The Overtone Flute: Ancestor to All Flutes

Winter 2020
by Howard Fosdick

Any flute player — and indeed, any musician — would benefit from knowing a bit about the overtone flute.

The overtone flute is the most primitive musical instrument you can imagine. It's nothing more than a hollow wood tube.

At one end is a hole into which you blow. Most often it's a fipple that looks like a simple slit, similar to that of a primitive recorder. Or it might be a round hole similar to that of the transverse flute. The slit-fipple design is easier to play and is more common.

Flutes with fipples extend straight out from the musician when played. Those with round holes, such as Scandinavian versions, are played transverse.

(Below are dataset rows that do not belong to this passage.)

Lemma byte_mapped s G t o l w i : inv s G -> G !! t = Some o -> (l, w) ∈ maps o -> 0 <= i < win_size w -> byte_ok_at s (Reg l) i (win_va w i) = true.
Proof.
  intros I Ht Hin Hi. destruct (map_live s G t o l w I Ht Hin) as (r & [M1 M2 M3 M4 M5 [S1 S2 S3 S4] M7 M8 M9]). specialize (M8 i Hi). pose proof (i_mem _ _ I) as M. destruct (mi_pool_ok _ M) as [Q1 Q2 Q3]. destruct p_vaspace as [Hv Hv0].
  set (f := i + w_off w). rewrite M4 in S3. assert (0 <= f < lenZ (w_pages w) * SMALL_PAGE_SIZE) as Hf by (unfold win_size in Hi; unfold f; lia).
  assert (0 <= f / SMALL_PAGE_SIZE) as Hd by (apply Z.div_pos; [lia|done]).
  assert (is_Some (w_pages w !! Z.to_nat (f / SMALL_PAGE_SIZE))) as [p Hp]. { apply lookup_lt_is_Some_2. unfold lenZ in Hf. assert (f / SMALL_PAGE_SIZE < Z.of_nat (length (w_pages w))) by (apply Z.div_lt_upper_bound; unfold SMALL_PAGE_SIZE in *; lia). lia. }
  assert (page_ok p) as (P1 & P2 & P3) by (rewrite M3 in S1; rewrite Forall_forall in S1; apply S1; by eapply list_elem_of_lookup_2).
  assert (win_va w i = va_of (core_virt_shm_pool s) (w_mm w) (f / SMALL_PAGE_SIZE) + f mod SMALL_PAGE_SIZE) as Ev. { unfold win_va, va_of. rewrite Q2. pose proof (Z.div_mod f SMALL_PAGE_SIZE ltac:(done)). unfold f, SMALL_PAGE_SIZE in *. lia. }
  assert (0 <= f mod SMALL_PAGE_SIZE < SMALL_PAGE_SIZE) as Hmb by (by apply Z.mod_pos_bound). assert (win_va w i mod SMALL_PAGE_SIZE = f mod SMALL_PAGE_SIZE) as Em.
  { rewrite Ev. unfold va_of. rewrite Q2. rewrite <- Zplus_mod_idemp_l. rewrite Z.mod_add by done. rewrite Hv0. by rewrite Z.add_0_l, Zmod_mod. }
  destruct (page_nsec_bytes p (f mod SMALL_PAGE_SIZE) P1 P3 Hmb) as [Hn Hb]. unfold byte_ok_at, translate.
  assert ((shm_va <=? win_va w i) && (win_va w i <? shm_va + shm_size) = false) as -> by (destruct Q3; [rewrite (proj2 (Z.leb_gt _ _)) by lia; done|rewrite (proj2 (Z.ltb_ge (win_va w i) _)) by lia; apply andb_false_r]).
  assert (table s !! (win_va w i - win_va w i mod SMALL_PAGE_SIZE) = Some p) as ->.
  { apply (mi_table _ M). exists l, r, (w_mm w), (Z.to_nat (f / SMALL_PAGE_SIZE)). split; [done|]. split; [done|]. split; [by rewrite M3|]. rewrite Em, Ev, Z2Nat.id by done. lia. }
  cbn [mbind option_bind]. rewrite Em, Hn, andb_true_r. apply bool_decide_eq_true. cbn. rewrite (proj2 (Z.leb_le 0 i)) by lia. rewrite M1. cbn. unfold mobj_reg_shm_get_pa. rewrite M5, (proj2 (Z.leb_gt _ _)) by lia. rewrite M4. fold f.
  rewrite (uwrap_small 64 f) by (unfold is_u, CFG_CORE_HEAP_SIZE, SMALL_PAGE_SIZE in *; rewrite M3 in S2; lia). rewrite M3, Hp. cbn. f_equal. rewrite land_page. unfold is_u in P1. apply uwrap_small. unfold is_u. lia.
Qed.

Lemma byte_reserved s i : 0 <= i < shm_size -> byte_ok_at s Shm i (shm_va + i) = true.
Proof.
  intros Hi. destruct p_pa, p_va. unfold byte_ok_at, translate. rewrite (proj2 (Z.leb_le _ _)), (proj2 (Z.ltb_lt _ _)) by lia. cbn. replace (shm_va + i - shm_va) with i by lia. rewrite (proj2 (Z.leb_le 0 i)), (proj2 (Z.ltb_lt i _)) by lia. cbn. rewrite uwrap_small by (unfold is_u; lia). rewrite bool_decide_true by done. cbn.
  unfold core_pbuf_is_nsec. cbn [Z.eqb orb]. apply existsb_exists. exists (shm_pa, shm_size). split; [apply list_elem_of_In; apply p_nsec|]. cbn. unfold core_is_buffer_inside, is_valid_conf_and_notnull_size. pose proof p_size.
  rewrite !andb_true_iff, !negb_true_iff, !orb_false_iff, !Z.ltb_ge, !Z.leb_le, !Z.eqb_neq. rewrite !(uwrap_small 64) by (unfold is_u; lia). lia.
Qed.

(** Bytes that a thread may access at [va]: those of an object from [offs] on, [len] of them. *)
Definition window (o : own) (p : ptr) (offs va len : Z) : Prop :=
  match p with
  | Shm => va = shm_va + offs /\ 0 <= offs /\ offs + len <= shm_size
  | Reg l => exists w, (l, w) ∈ maps o /\ va = win_va w offs /\ 0 <= offs /\ offs + len <= win_size w
  end.

Lemma access_ok t o p offs va len i n : window o p offs va len -> 0 <= i -> i + n <= len -> ok t o (section (access p (offs + i) (va + i) n)) (fun _ o' => o' = o).
Proof.
  intros W Hi Hn. apply ok_rd. intros s G I Ht. exists tt. split; [|done]. unfold access. rewrite (bind_run _ _ _ s s) by done.
  assert (forallb (fun j => byte_ok_at s p (offs + i + j) (va + i + j)) (seqZ 0 n) = true) as ->; [|done]. apply forallb_forall. intros j Hj%list_elem_of_In%elem_of_seqZ. destruct p as [|l]; cbn in W.
  - destruct W as (-> & ? & ?). replace (shm_va + offs + i + j) with (shm_va + (offs + i + j)) by lia. apply byte_reserved. lia.
  - destruct W as (w & Hin & -> & ? & ?). replace (win_va w offs + i + j) with (win_va w (offs + i + j)) by (unfold win_va; lia). eapply byte_mapped; try done. lia.
Qed.
End Map.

Playing the overtone flute (photos courtesy of Shemyaz and

What's unique about the overtone flute is that it does not have any fingering holes! It's simply a flush hollow tube. You create sounds by blowing: how hard you blow determines the pitch the instrument plays. Blow harder and you'll attain the next note higher in the flute's harmonic series.

The frequency of each higher pitch is an integer multiple of the lowest pitch the instrument plays. Some call this the “natural scale”. It's defined by the physics of how sound waves resonate within a tube of fixed length.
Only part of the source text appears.